RECORDS SUPPLIED
*** Begin section ***

(** * webver: the order workflow of [app.py] over its SQLite store

    A shallow embedding of [src/app.py]: the three tables of [bot_data.db],
    the seeding done by [init_db], the helpers [get_item_prices],
    [is_reseller], [generate_short_transaction_id], [generate_qr_code] and the
    four route handlers [home], [buy], [order_status] and [orders].

    Handlers are computations in a state-and-exception monad over a [world]:
    the database file, the state of Python's global [random] generator and the
    wall clock read by [now_iso].  The KHQR, qrcode and base64 libraries are
    collaborators outside the repository; they are Section variables, and an
    exception raised by one of them is the result [None]. *)

From Stdlib Require Import ZArith List String Ascii Bool Lia Arith.
From Stdlib Require Import PrimFloat Sorted Permutation.
Import ListNotations.

Set Warnings "-inexact-float".
Local Open Scope string_scope.

(** ** Data model: the schema created by [init_db] *)

(** A column of SQLite type REAL holds an IEEE-754 binary64 number, which is
    also what a Python [float] is. *)
Definition REAL : Type := PrimFloat.float.
Bind Scope float_scope with REAL.

(** [users (user_id INTEGER PRIMARY KEY, username TEXT, balance REAL DEFAULT 0,
    is_reseller INTEGER DEFAULT 0)] *)
Module Users.
Record row : Type := mk
  { user_id : Z;
    username : string;
    balance : REAL;
    is_reseller : Z }.
End Users.

(** [item_prices (item_id TEXT PRIMARY KEY, game TEXT, normal_price REAL,
    reseller_price REAL)] *)
Module ItemPrices.
Record row : Type := mk
  { item_id : string;
    game : string;
    normal_price : REAL;
    reseller_price : REAL }.
End ItemPrices.

(** [orders (order_id TEXT PRIMARY KEY, user_id INTEGER, game TEXT,
    item_id TEXT, amount REAL, server_id TEXT, zone_id TEXT, md5 TEXT,
    status TEXT, payment_response TEXT, created_at TEXT, paid_at TEXT)].
    [md5], [payment_response] and [paid_at] are bound from Python values that
    may be [None] (SQL NULL), or are left out of the INSERT. *)
Module Orders.
Record row : Type := mk
  { order_id : string;
    user_id : Z;
    game : string;
    item_id : string;
    amount : REAL;
    server_id : string;
    zone_id : string;
    md5 : option string;
    status : string;
    payment_response : option string;
    created_at : string;
    paid_at : option string }.
End Orders.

*** End section ***

DIRECTIONS
Copy every record again, keeping each word unchanged.

OUTPUT FOR THIS EXERCISE
(** * webver: the order workflow of [app.py] over its SQLite store

    A shallow embedding of [src/app.py]: the three tables of [bot_data.db],
    the seeding done by [init_db], the helpers [get_item_prices],
    [is_reseller], [generate_short_transaction_id], [generate_qr_code] and the
    four route handlers [home], [buy], [order_status] and [orders].

    Handlers are computations in a state-and-exception monad over a [world]:
    the database file, the state of Python's global [random] generator and the
    wall clock read by [now_iso].  The KHQR, qrcode and base64 libraries are
    collaborators outside the repository; they are Section variables, and an
    exception raised by one of them is the result [None]. *)

From Stdlib Require Import ZArith List String Ascii Bool Lia Arith.
From Stdlib Require Import PrimFloat Sorted Permutation.
Import ListNotations.

Set Warnings "-inexact-float".
Local Open Scope string_scope.

(** ** Data model: the schema created by [init_db] *)

(** A column of SQLite type REAL holds an IEEE-754 binary64 number, which is
    also what a Python [float] is. *)
Definition REAL : Type := PrimFloat.float.
Bind Scope float_scope with REAL.

(** [users (user_id INTEGER PRIMARY KEY, username TEXT, balance REAL DEFAULT 0,
    is_reseller INTEGER DEFAULT 0)] *)
Module Users.
Record row : Type := mk
  { user_id : Z;
    username : string;
    balance : REAL;
    is_reseller : Z }.
End Users.

(** [item_prices (item_id TEXT PRIMARY KEY, game TEXT, normal_price REAL,
    reseller_price REAL)] *)
Module ItemPrices.
Record row : Type := mk
  { item_id : string;
    game : string;
    normal_price : REAL;
    reseller_price : REAL }.
End ItemPrices.

(** [orders (order_id TEXT PRIMARY KEY, user_id INTEGER, game TEXT,
    item_id TEXT, amount REAL, server_id TEXT, zone_id TEXT, md5 TEXT,
    status TEXT, payment_response TEXT, created_at TEXT, paid_at TEXT)].
    [md5], [payment_response] and [paid_at] are bound from Python values that
    may be [None] (SQL NULL), or are left out of the INSERT. *)
Module Orders.
Record row : Type := mk
  { order_id : string;
    user_id : Z;
    game : string;
    item_id : string;
    amount : REAL;
    server_id : string;
    zone_id : string;
    md5 : option string;
    status : string;
    payment_response : option string;
    created_at : string;
    paid_at : option string }.
End Orders.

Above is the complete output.